**Task details**
When you reach the line containing "unfold calculate_nid. change" in the data below, begin returning lines exactly as written, and stop once the line containing "induction t as [|i t IH]; intros idx cs devs" has been returned.

"""

Lemma zlen_padded f : zlen (padded f) = up 12 (zlen f).
Proof. unfold padded. rewrite zlen_app. destruct (up_bounds 12 (zlen f) ltac:(lia)) as [B _]. unfold zlen at 2. rewrite length_replicate. lia. Qed.

Lemma file_byte_padded f i : 0 <= i -> file_byte (padded f) i = file_byte f i.
Proof.
  intros Hi. unfold padded. rewrite file_byte_app by done. destruct (Z.ltb_spec i (zlen f)); [done|]. rewrite (file_byte_end f) by done. unfold file_byte. destruct (_ !! _) as [x|] eqn:E; [|done]. by apply lookup_replicate in E as [-> _].
Qed.

Lemma pad_to_block_run `{Profile} s : zlen (du_bytes s) + 2 ^ 12 < 2 ^ 64 ->
  pad_to_block s = (Ok (up 12 (zlen (du_bytes s))), mkDump (padded (du_bytes s)) (up 12 (zlen (du_bytes s))) (du_cache s) (du_has_xattr s)).
Proof.
  intros Hl. pose proof (zlen_nonneg (du_bytes s)). set (pos := zlen (du_bytes s)) in *. destruct (up_bounds 12 pos ltac:(lia)) as [B _]. unfold pad_to_block, seek_to_end. erewrite st_bind_run by reflexivity. fold pos.
  unfold align_offset. change EROFS_BLOCK_SIZE with (2 ^ 12). rewrite (round_up_spec _ 12) by lia. fold (up 12 pos). erewrite st_bind_run by reflexivity. rewrite usub_in by (split; lia). erewrite st_bind_run by reflexivity. erewrite st_bind_run by reflexivity.
  cbn [du_bytes du_pos du_cache du_has_xattr]. unfold pos at 4. rewrite pwrite_end. fold pos. rewrite uadd_in by (split; lia). unfold st_lift, padded. fold pos. f_equal; [f_equal; lia|]. f_equal. unfold zlen. rewrite length_replicate. fold pos. lia.
Qed.

(** ** Tables of the builder *)

Section tables.
Context `{Profile}.

(** The inode numbers of recorded nodes. *)
Definition prefetch_nids (nodes : list V6Node) (hits : list Z) : list Z :=
  (fun i => from_option (fun n => v6_offset n / 32) 0 (nodes !! Z.to_nat (i - 1))) <$> hits.

Lemma prefetch_entries_v6_run nodes meta_addr hits : forall table, 0 <= meta_addr -> Forall (fun i => 1 <= i <= zlen nodes) hits -> zlen nodes < 2 ^ 64 ->
  Forall (fun n => 0 <= v6_offset n /\ v6_offset n + 32 < 2 ^ 37 /\ v6_offset n + meta_addr < 2 ^ 64) nodes ->
  prefetch_entries_v6 hits (shifted meta_addr <$> nodes) meta_addr table = Ok (table ++ prefetch_nids nodes hits) /\ Forall (in_range 32) (prefetch_nids nodes hits).
Proof.
  induction hits as [|i hits IH]; intros table Hm Hh Hz Hn; [by rewrite app_nil_r|]. apply Forall_cons in Hh as [Hi Hh]. unfold prefetch_nids. rewrite fmap_cons. fold (prefetch_nids nodes hits).
  destruct (lookup_lt_is_Some_2 nodes (Z.to_nat (i - 1))) as [n Hl]; [unfold zlen in Hi; lia|]. destruct (Forall_lookup_1 _ _ _ _ Hn Hl) as (H0 & H1 & H2). rewrite Hl. cbn [from_option].
  assert (0 <= v6_offset n / 32 < 2 ^ 32 - 1) as Hr by (split; [apply Z.div_pos; lia|apply Z.div_lt_upper_bound; lia]).
  destruct (IH (table ++ [v6_offset n / 32]) Hm Hh Hz Hn) as [I1 I2]. split; [|constructor; [unfold in_range; lia|done]]. cbn [prefetch_entries_v6].
  assert (debug_assert (0 <? i) = @Ok errno _ tt) as -> by (unfold debug_assert; rewrite (proj2 (Z.ltb_lt 0 i)) by lia; by destruct overflow_checks). cbn [mbind outcome_bind]. rewrite usub_in by (split; lia). cbn [mbind outcome_bind].
  assert (vec_index (shifted meta_addr <$> nodes) (i - 1) = @Ok errno _ (shifted meta_addr n)) as -> by (apply vec_index_Ok; split; [lia|]; by rewrite list_lookup_fmap, Hl). cbn [mbind outcome_bind].
  unfold calculate_nid. change (v6_offset (shifted meta_addr n)) with (v6_offset n + meta_addr). rewrite usub_in by (split; lia). cbn [mbind outcome_bind]. rewrite Z.shiftr_div_pow2 by done.
  change (2 ^ EROFS_INODE_SLOT_BITS) with 32. replace (v6_offset n + meta_addr - meta_addr) with (v6_offset n) by lia. unfold rassert. rewrite (proj2 (Z.ltb_lt _ u32_MAX)) by (unfold u32_MAX; lia). cbn [mbind outcome_bind].
  rewrite wrap_small by (unfold in_range; lia). rewrite I1. by rewrite <- app_assoc.
Qed.

Definition blob_blocks (t : list BlobInfo) : Z := foldr (fun i n => bi_uncompressed_size i / EROFS_BLOCK_SIZE + n) 0 t.
Definition device_of (i : BlobInfo) : RafsV6Device := mkV6Device (bytes_of_string (bi_blob_id i)) (bi_uncompressed_size i / EROFS_BLOCK_SIZE) 0 0.

Lemma blob_blocks_nonneg t : forall idx cs, blobs6_valid idx cs t -> 0 <= blob_blocks t.
Proof. induction t as [|i t IH]; intros idx cs Hv; [done|]. destruct Hv as ((_ & _ & _ & _ & _ & [U _] & _) & _ & Ht). cbn [blob_blocks foldr]. fold (blob_blocks t). pose proof (IH _ _ Ht). pose proof (Z.div_pos (bi_uncompressed_size i) EROFS_BLOCK_SIZE U ltac:(done)). lia. Qed.

Lemma make_devtable_run t : forall idx cs devs count, blobs6_valid idx cs t -> 0 <= count -> count + blob_blocks t < 2 ^ 32 ->
  make_devtable t devs count = Ok (devs ++ (device_of <$> t), count + blob_blocks t).
Proof.
  induction t as [|i t IH]; intros idx cs devs count Hv Hc Hb; [by rewrite app_nil_r, Z.add_0_r|]. destruct Hv as (Hw & Hi & Ht). pose proof (blob_blocks_nonneg t _ _ Ht). destruct Hw as (_ & _ & _ & _ & _ & [U _] & _).
  pose proof (Z.div_pos (bi_uncompressed_size i) EROFS_BLOCK_SIZE U ltac:(done)). cbn [blob_blocks foldr] in Hb |- *. fold (blob_blocks t) in Hb |- *. set (n := bi_uncompressed_size i / EROFS_BLOCK_SIZE) in *.
  cbn [make_devtable]. destruct (bv_id _ _ _ Hi) as [Hid _]. rewrite Hid. cbn [Z.eqb negb]. fold n. rewrite (proj2 (Z.ltb_ge u32_MAX n)) by (unfold u32_MAX; lia). cbv zeta. rewrite (wrap_small 32 n) by (split; lia).
  assert (checked_add 32 count n = Some (count + n)) as -> by (apply checked_add_Some; lia). rewrite uadd_in by (split; lia). cbn [mbind outcome_bind is_Some]. unfold rassert. rewrite bool_decide_eq_true_2 by done. cbn [mbind outcome_bind].
  rewrite (IH _ _ _ _ Ht) by lia. rewrite fmap_cons, <- app_assoc. cbn [app]. rewrite take_ge by (unfold zlen in Hid; lia). rewrite Z.add_assoc. reflexivity.
Qed.

Lemma store_devices_run t : forall w, store_devices t w = (Ok tt, w ++ concat (dev_bytes <$> t)).
Proof. induction t as [|d t IH]; intros w; [by rewrite app_nil_r|]. cbn [store_devices]. erewrite st_bind_run by reflexivity. rewrite IH. rewrite fmap_cons. cbn [concat]. by rewrite app_assoc. Qed.

Lemma zlen_devices t : forall idx cs, blobs6_valid idx cs t -> zlen (concat (dev_bytes <$> (device_of <$> t))) = zlen t * 128.
Proof.
  induction t as [|i t IH]; intros idx cs Hv; [done|]. destruct Hv as (_ & Hi & Ht). rewrite !fmap_cons. cbn [concat]. rewrite zlen_app, (IH _ _ Ht). destruct (bv_id _ _ _ Hi) as [Hid _].
  assert (zlen (dev_bytes (device_of i)) = 128) as -> by (unfold zlen in *; rewrite length_dev_bytes; [done|]; cbn [device_of d_blob_id]; lia). unfold zlen. cbn [length]. lia.
Qed.

(** *** Places *)

Definition blob_table_place (t : list BlobInfo) : Z := up 12 (EROFS_DEVTABLE_OFFSET + 128 * zlen t).
Definition has_prefetch (p : Prefetch) (t : list BlobInfo) : bool := (0 <? Prefetch_len p) && (0 <? zlen t).
Definition prefetch_place (p : Prefetch) (t : list BlobInfo) : Z := if has_prefetch p t then blob_table_place t + 256 * zlen t else 0.
Definition prefetch_room (p : Prefetch) (t : list BlobInfo) : Z := if has_prefetch p t then 4 * Prefetch_len p else 0.
Definition meta_place (p : Prefetch) (t : list BlobInfo) : Z := if 0 <? zlen t then up 12 (blob_table_place t + 256 * zlen t + prefetch_room p t) else 0.
Definition places (p : Prefetch) (t : list BlobInfo) : V6Places :=
  mkV6Places (blob_table_place t) (256 * zlen t) (prefetch_place p t) (prefetch_room p t) 0 (meta_place p t) 128.

Lemma prefetch_len_range p : 0 <= Prefetch_len p < 2 ^ 32.
Proof. unfold Prefetch_len. case_bool_decide; [|lia]. unfold wrap. apply Z.mod_pos_bound. lia. Qed.

(** The tables are between the super blocks and the metadata. *)
Lemma places_bounds p t : zlen t < 0xffff -> 4 * Prefetch_len p < 2 ^ 32 ->
  EROFS_BLOCK_SIZE <= blob_table_place t < 2 ^ 24 /\ EROFS_DEVTABLE_OFFSET + 128 * zlen t <= blob_table_place t /\ blob_table_place t mod EROFS_BLOCK_SIZE = 0 /\
  0 <= prefetch_room p t < 2 ^ 32 /\ 0 <= meta_place p t < 2 ^ 34 /\ meta_place p t mod EROFS_BLOCK_SIZE = 0 /\
  (0 < zlen t -> blob_table_place t + 256 * zlen t + prefetch_room p t <= meta_place p t).
Proof.
  intros Ht Hp. pose proof (zlen_nonneg t). pose proof (prefetch_len_range p). unfold EROFS_DEVTABLE_OFFSET, EROFS_BLOCK_SIZE. destruct (up_bounds 12 (1408 + 128 * zlen t) ltac:(lia)) as [B1 B2].
  unfold meta_place, blob_table_place, EROFS_DEVTABLE_OFFSET in *. set (b := up 12 (1408 + 128 * zlen t)) in *. change (2 ^ 12) with 4096 in *.
  assert (4096 <= b) as Hb. { apply Z.mod_divide in B2 as [q ->]; [|lia]. lia. } assert (0 <= prefetch_room p t < 2 ^ 32) as Hr by (unfold prefetch_room; destruct (has_prefetch p t); lia).
  destruct (up_bounds 12 (b + 256 * zlen t + prefetch_room p t) ltac:(lia)) as [C1 C2]. change (2 ^ 12) with 4096 in *. destruct (Z.ltb_spec 0 (zlen t)); split_and!; try done; try lia.
Qed.

Lemma v6_places_run p t devs nodes root : zlen t < 0xffff -> 4 * Prefetch_len p < 2 ^ 32 -> length devs = length t -> nodes !! 0%nat = Some root -> v6_offset root = EROFS_BLOCK_SIZE ->
  v6_places p devs t nodes = Ok (places p t).
Proof.
  intros Ht Hp Hd Hr Ho. destruct (places_bounds p t Ht Hp) as (B1 & B2 & B3 & B4 & B5 & B6 & B7). pose proof (zlen_nonneg t). pose proof (prefetch_len_range p). unfold v6_places, BlobTableV6_size. assert (zlen devs = zlen t) as -> by (unfold zlen; by rewrite Hd).
  rewrite (umul_in 64 (zlen t) 128) by (split; lia). cbn [mbind outcome_bind].
  unfold EROFS_DEVTABLE_OFFSET in *. rewrite uadd_in by (split; lia). cbn [mbind outcome_bind]. unfold align_offset.
  change EROFS_BLOCK_SIZE with (2 ^ 12) at 1. rewrite (round_up_spec _ 12) by lia. cbn [mbind outcome_bind]. fold (up 12 (1408 + zlen t * 128)). replace (1408 + zlen t * 128) with (EROFS_DEVTABLE_OFFSET + 128 * zlen t) by (unfold EROFS_DEVTABLE_OFFSET; lia). fold (blob_table_place t).
  unfold rassert. rewrite (proj2 (Z.ltb_lt (zlen t) 0xffff)) by lia. cbn [mbind outcome_bind]. set (b := blob_table_place t) in *. replace (zlen t * 256) with (256 * zlen t) by lia.
  assert ((if (0 <? Prefetch_len p) && (0 <? 256 * zlen t) then offset ← uadd 64 b (256 * zlen t); size ← umul 32 (Prefetch_len p) 4; Ok (offset, size) else Ok (0, 0)) = @Ok errno _ (prefetch_place p t, prefetch_room p t)) as ->.
  { unfold prefetch_place, prefetch_room, has_prefetch. fold b. replace (0 <? 256 * zlen t) with (0 <? zlen t) by lia. destruct ((0 <? Prefetch_len p) && (0 <? zlen t)); [|done]. rewrite uadd_in, umul_in by (split; lia). cbn [mbind outcome_bind]. do 2 f_equal. lia. }
  cbn [mbind outcome_bind fst snd]. assert (vec_index nodes 0 = @Ok errno _ root) as -> by (apply vec_index_Ok; by split). cbn [mbind outcome_bind]. rewrite Ho. rewrite usub_in by (unfold EROFS_BLOCK_SIZE; split; lia). cbn [mbind outcome_bind]. rewrite Z.sub_diag.
  assert ((if 0 <? 256 * zlen t then e ← uadd 64 b (256 * zlen t); e ← uadd 64 e (prefetch_room p t); round_up e (2 ^ 12) else Ok 0) = @Ok errno _ (meta_place p t)) as ->.
  { unfold meta_place. fold b. replace (0 <? 256 * zlen t) with (0 <? zlen t) by lia. destruct (0 <? zlen t); [|done]. rewrite uadd_in by (split; lia). cbn [mbind outcome_bind]. rewrite uadd_in by (split; lia). cbn [mbind outcome_bind]. rewrite (round_up_spec _ 12) by lia. done. }
  cbn [mbind outcome_bind]. rewrite usub_in by (split; lia). cbn [mbind outcome_bind]. rewrite Z.sub_0_r. rewrite uadd_in by (unfold EROFS_BLOCK_SIZE; split; lia). cbn [mbind outcome_bind]. unfold calculate_nid. rewrite usub_in by (unfold EROFS_BLOCK_SIZE; split; lia). cbn [mbind outcome_bind].
  replace (EROFS_BLOCK_SIZE + meta_place p t - meta_place p t) with EROFS_BLOCK_SIZE by lia. done.
Qed.
End tables.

"""

**Solution for this exercise**
  unfold calculate_nid. change (v6_offset (shifted meta_addr n)) with (v6_offset n + meta_addr). rewrite usub_in by (split; lia). cbn [mbind outcome_bind]. rewrite Z.shiftr_div_pow2 by done.
  change (2 ^ EROFS_INODE_SLOT_BITS) with 32. replace (v6_offset n + meta_addr - meta_addr) with (v6_offset n) by lia. unfold rassert. rewrite (proj2 (Z.ltb_lt _ u32_MAX)) by (unfold u32_MAX; lia). cbn [mbind outcome_bind].
  rewrite wrap_small by (unfold in_range; lia). rewrite I1. by rewrite <- app_assoc.
Qed.

Definition blob_blocks (t : list BlobInfo) : Z := foldr (fun i n => bi_uncompressed_size i / EROFS_BLOCK_SIZE + n) 0 t.
Definition device_of (i : BlobInfo) : RafsV6Device := mkV6Device (bytes_of_string (bi_blob_id i)) (bi_uncompressed_size i / EROFS_BLOCK_SIZE) 0 0.

Lemma blob_blocks_nonneg t : forall idx cs, blobs6_valid idx cs t -> 0 <= blob_blocks t.
Proof. induction t as [|i t IH]; intros idx cs Hv; [done|]. destruct Hv as ((_ & _ & _ & _ & _ & [U _] & _) & _ & Ht). cbn [blob_blocks foldr]. fold (blob_blocks t). pose proof (IH _ _ Ht). pose proof (Z.div_pos (bi_uncompressed_size i) EROFS_BLOCK_SIZE U ltac:(done)). lia. Qed.

Lemma make_devtable_run t : forall idx cs devs count, blobs6_valid idx cs t -> 0 <= count -> count + blob_blocks t < 2 ^ 32 ->
  make_devtable t devs count = Ok (devs ++ (device_of <$> t), count + blob_blocks t).
Proof.
  induction t as [|i t IH]; intros idx cs devs count Hv Hc Hb; [by rewrite app_nil_r, Z.add_0_r|]. destruct Hv as (Hw & Hi & Ht). pose proof (blob_blocks_nonneg t _ _ Ht). destruct Hw as (_ & _ & _ & _ & _ & [U _] & _).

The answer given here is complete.